6. NEW HAMPSHIRE IS NOT A MUST-WIN FOR HILLARY. Another third place finish would be very hard to bounce back from, but a strong second is at least an improvement from Iowa and prevents Obama and Edwards from ganging up on her from above. She has too much money and too much machine to be done in this early, especially with Clinton-friendly Michigan mere days away.
7. BILL RICHARDSON “WON” THE SATURDAY NIGHT DEBATE. I don’t mean he lofted himself into contention, but he cut through the mind-numbing “change” mantra with a relaxed, amiable delivery of several well-crafted points. He also asked the Democrat Question of 2008: Why have voters shunned his far superior résumé– and Joe Biden’s and Chris Dodd’s– to drink at the trough of star power?

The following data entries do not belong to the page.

(** * Polari materials-science module: the derivation engine and the
      abstraction-level hierarchy

    A shallow embedding of the Python classes under [properties/] whose
    methods reduce a collection of raw measurement objects to a derived
    value, together with the constructors that fix [abstractionLevel].

    Conventions of the embedding.
    - A Python object is its instance dictionary: a finite map from
      attribute names to values ([gmap string (pyval F)]).  [hasattr] is
      membership in that dictionary and [getattr] raises [AttributeError]
      on a missing name.  None of the attribute names read by the methods
      below is also a class attribute or a method of the classes involved.
    - Python numbers (int and float alike) are idealised as exact numbers:
      rationals [Q] for the arithmetic derivations, which keeps them
      executable, and reals [R] for the Owens-Wendt method, which calls
      [math.cos] and [math.sqrt].  Rounding of binary floating point is
      outside that reading; where a property holds of the exact numbers
      only, the binary64 arithmetic of the method is given beside it
      (section "Binary64 arithmetic") and the statement says what
      rounding does.
    - A method [def f(self, xs)] becomes a function from the receiver and
      the arguments to [result (value * receiver)]: the returned value and
      the receiver after the call, or the exception raised.  Receiver and
      records are values; where it matters that a receiver is itself one
      of the records, objects are held by location in a store
      ([run_in_store]). *)

From Stdlib Require Import Floats.PrimFloat.
From Stdlib Require Import QArith Qabs ZArith String List Lia Lqa Reals Lra.
From stdpp Require Import base option strings gmap list sorting.

Local Open Scope string_scope.
Local Set Warnings "-inexact-float".

(** ** Exceptions and the error monad *)

Inductive exn : Type :=
  | AttributeError (attr : string)
  | TypeError
  | ZeroDivisionError
  | ValueError
  | IndexError
  | OSError.

Inductive result (A : Type) : Type :=
  | Ok (a : A)
  | Raise (e : exn).
Arguments Ok {A} a.
Arguments Raise {A} e.

#[global] Instance result_ret : MRet result := fun A a => Ok a.
#[global] Instance result_bind : MBind result := fun A B k r =>
  match r with
  | Ok a => k a
  | Raise e => Raise e
  end.
(** The observed values of the rows of a year in the blended frame: those
    of the file, the anchor when the year is its year, and one null for
    each forecast row of the year. *)
Lemma observed_of_year (df : DataFrame) (now : datetime) (g : float)
  (fc : DataFrame) (y : list float) (sel : Z) :
  length y = length (ds df) ->
  mask_select (map (fun t => year t =? sel) ((ds df ++ [now]) ++ ds fc))
    ((y ++ [g]) ++ nans (nrows fc))
  = (values_in_year sel (ds df) y ++ (if year now =? sel then [g] else []))
    ++ nans (length (List.filter (fun t => year t =? sel) (ds fc))).
Proof.
  intros Hly. rewrite !map_app.
  rewrite mask_select_app by (rewrite !length_app, !length_map, Hly; reflexivity).
  rewrite mask_select_app by (rewrite length_map, Hly; reflexivity).
  rewrite (mask_select_year sel (ds df) y Hly).
  unfold nrows. rewrite mask_select_nans.
  simpl. destruct (year now =? sel); reflexivity.
Qed.
(** * Sharding-strategy generator: the shared services of [StrategyGenerator_V2]

    A shallow embedding of
    [colossalai/auto_parallel/solver/strategy/strategy_generator.py]:
    the abstract generator's concrete methods (layout construction, strategy
    assembly, the communication-spec factory, the communication-cost update
    and the byte-size helper), over a small model of the Python runtime
    (exceptions, insertion-ordered dictionaries, tuple unpacking) and of the
    tensor types the methods receive. *)

From Stdlib Require Import ZArith Lia.
From stdpp Require Import base option list strings gmap.

(** ** The Python runtime the methods rely on *)

Module Py.

(** The exceptions the modelled code can raise.  [KeyError] is a failed
    dictionary subscript (the spec's [UnknownOperand]), [ValueError] is the
    explicit [raise] of the cost update (the spec's
    [UnsupportedCommPattern]), [TypeError] is a failed tuple unpacking or a
    [reduce] of an empty sequence without initial value. [IndexError] and
    [NonDivisibleShard] come from the per-device shape derivation. *)
Inductive exn : Type :=
| KeyError
| TypeError
| ValueError
| IndexError
| NonDivisibleShard.

(** A call either returns a value or raises. *)
Inductive result (A : Type) : Type :=
| Ok (a : A)
| Err (e : exn).
Arguments Ok {A} a.
Arguments Err {A} e.

#[global] Instance exn_eq_dec : EqDecision exn.
Proof. solve_decision. Defined.

#[global] Instance result_ret : MRet result := fun A a => Ok a.
#[global] Instance result_bind : MBind result := fun A B f m =>
  match m with
  | Ok a => f a
  | Err e => Err e
  end.

#[global] Instance result_fmap : FMap result := fun A B f m =>
  match m with
  | Ok a => Ok (f a)
  | Err e => Err e
  end.

(** A [dict]: association list in insertion order, one entry per key. *)
Abbreviation dict K V := (list (prod K V)) (only parsing).

Section Dict.
Context {K V : Type} `{EqDecision K}.

Fixpoint dict_get (d : dict K V) (k : K) : option V :=
  match d with
  | [] => None
  | (k', v) :: d' => if decide (k' = k) then Some v else dict_get d' k
  end.

(** [d[k]] *)
Definition getitem (d : dict K V) (k : K) : result V :=
  match dict_get d k with
  | Some v => Ok v
  | None => Err KeyError
  end.

(** [d[k] = v]: an existing key keeps its position, a new one goes last. *)
Fixpoint setitem (d : dict K V) (k : K) (v : V) : dict K V :=
  match d with
  | [] => [(k, v)]
  | (k', v') :: d' =>
      if decide (k' = k) then (k', v) :: d' else (k', v') :: setitem d' k v
  end.

(** [d.items()] *)
Definition items (d : dict K V) : list (K * V) := d.

(** [iter(d)], what [for x in d] walks over: the keys alone. *)
Definition iter (d : dict K V) : list K := d.*1.
End Dict.

(** [m[k]] on a dictionary that is only ever read. *)
Definition lookup_item {V} (m : gmap string V) (k : string) : result V :=
  match m !! k with
  | Some v => Ok v
  | None => Err KeyError
  end.

(** A [for] loop whose body may raise, threading the loop's state. *)
Fixpoint for_each {A S} (body : A -> S -> result S) (l : list A) (s : S)
  : result S :=
  match l with
  | [] => Ok s
  | x :: l' => s' ← body x s; for_each body l' s'
  end.

(** [functools.reduce(operator.mul, xs)], no initial value: an empty
    sequence raises [TypeError]. *)
Definition reduce_mul (xs : list Z) : result Z :=
  match xs with
  | [] => Err TypeError
  | x :: xs' => Ok (fold_left Z.mul xs' x)
  end.

End Py.
Export Py.

(** ** torch element types *)

Module torch.

Inductive dtype : Type :=
| float16 | bfloat16 | float32 | float64
| uint8 | int8 | int16 | int32 | int64 | bool.

#[global] Instance dtype_eq_dec : EqDecision dtype.
Proof. solve_decision. Defined.

(** [torch.tensor([], dtype=dtype).element_size()] *)
Definition element_size (t : dtype) : Z :=
  match t with
  | uint8 | int8 | bool => 1
  | float16 | bfloat16 | int16 => 2
  | float32 | int32 => 4
  | float64 | int64 => 8
  end.

(** The meta tensor an operand carries; only its [dtype] is read here. *)
Record Tensor : Type := { tensor_dtype : dtype }.

#[global] Instance Tensor_eq_dec : EqDecision Tensor.
Proof. solve_decision. Defined.

End torch.

(** ** Device mesh *)

Module DeviceMesh.

(** The logical mesh: the size of each of its axes. *)
Record t : Type := { mesh_shape : list Z }.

8. ON TOO MANY ISSUES, RON PAUL IS A DODDERING FOOL: While he is a deserving hero for his small-government libertarianism, every Paul appearance is still a fresh occasion to remember what a nutjob he truly is when it comes to some basics. The Republican field is savaging all Muslims? Islam attacks us because we attack them? This insane moral equivalency (“How would we feel if China did this to us with good intentions?”) establishes his fringe status as purely of his own making.
9. THE RUDY STRATEGY IS IN JEOPARDY. Florida, the basket holding so many Giuliani eggs, is on a very distant horizon. Momentum by Huckabee or McCain or a resurgence by Romney would invite a growing snowball narrative he may not be able to melt, even with a Florida win January 29.
10. WE NEED MORE TWO-PARTY DEBATE NIGHTS. Seeing six Republicans and four Democrats in rapid succession on the same stage in the same night was a valuable opportunity for voters to compare not just the individuals, but the entire fields. If we get down to two races of two people each, we should do it again– maybe all four at once. Imagine Hillary being challenged by Obama AND Huckabee, or Romney under pressure from Giuliani AND Edwards. Almost too delicious to imagine.
11. FRED THOMPSON IS NOT DEAD. Yet. His debate performances are more than adequate, and he may be the only real challenge to Huckabee in South Carolina.
12. AMERICA IS LOVING THIS. Far from tired after more than a year of hardcore horserace talk, the public is lapping up an extended primary drama. Several states have been teased into believing their votes to be cast in the coming weeks might actually count.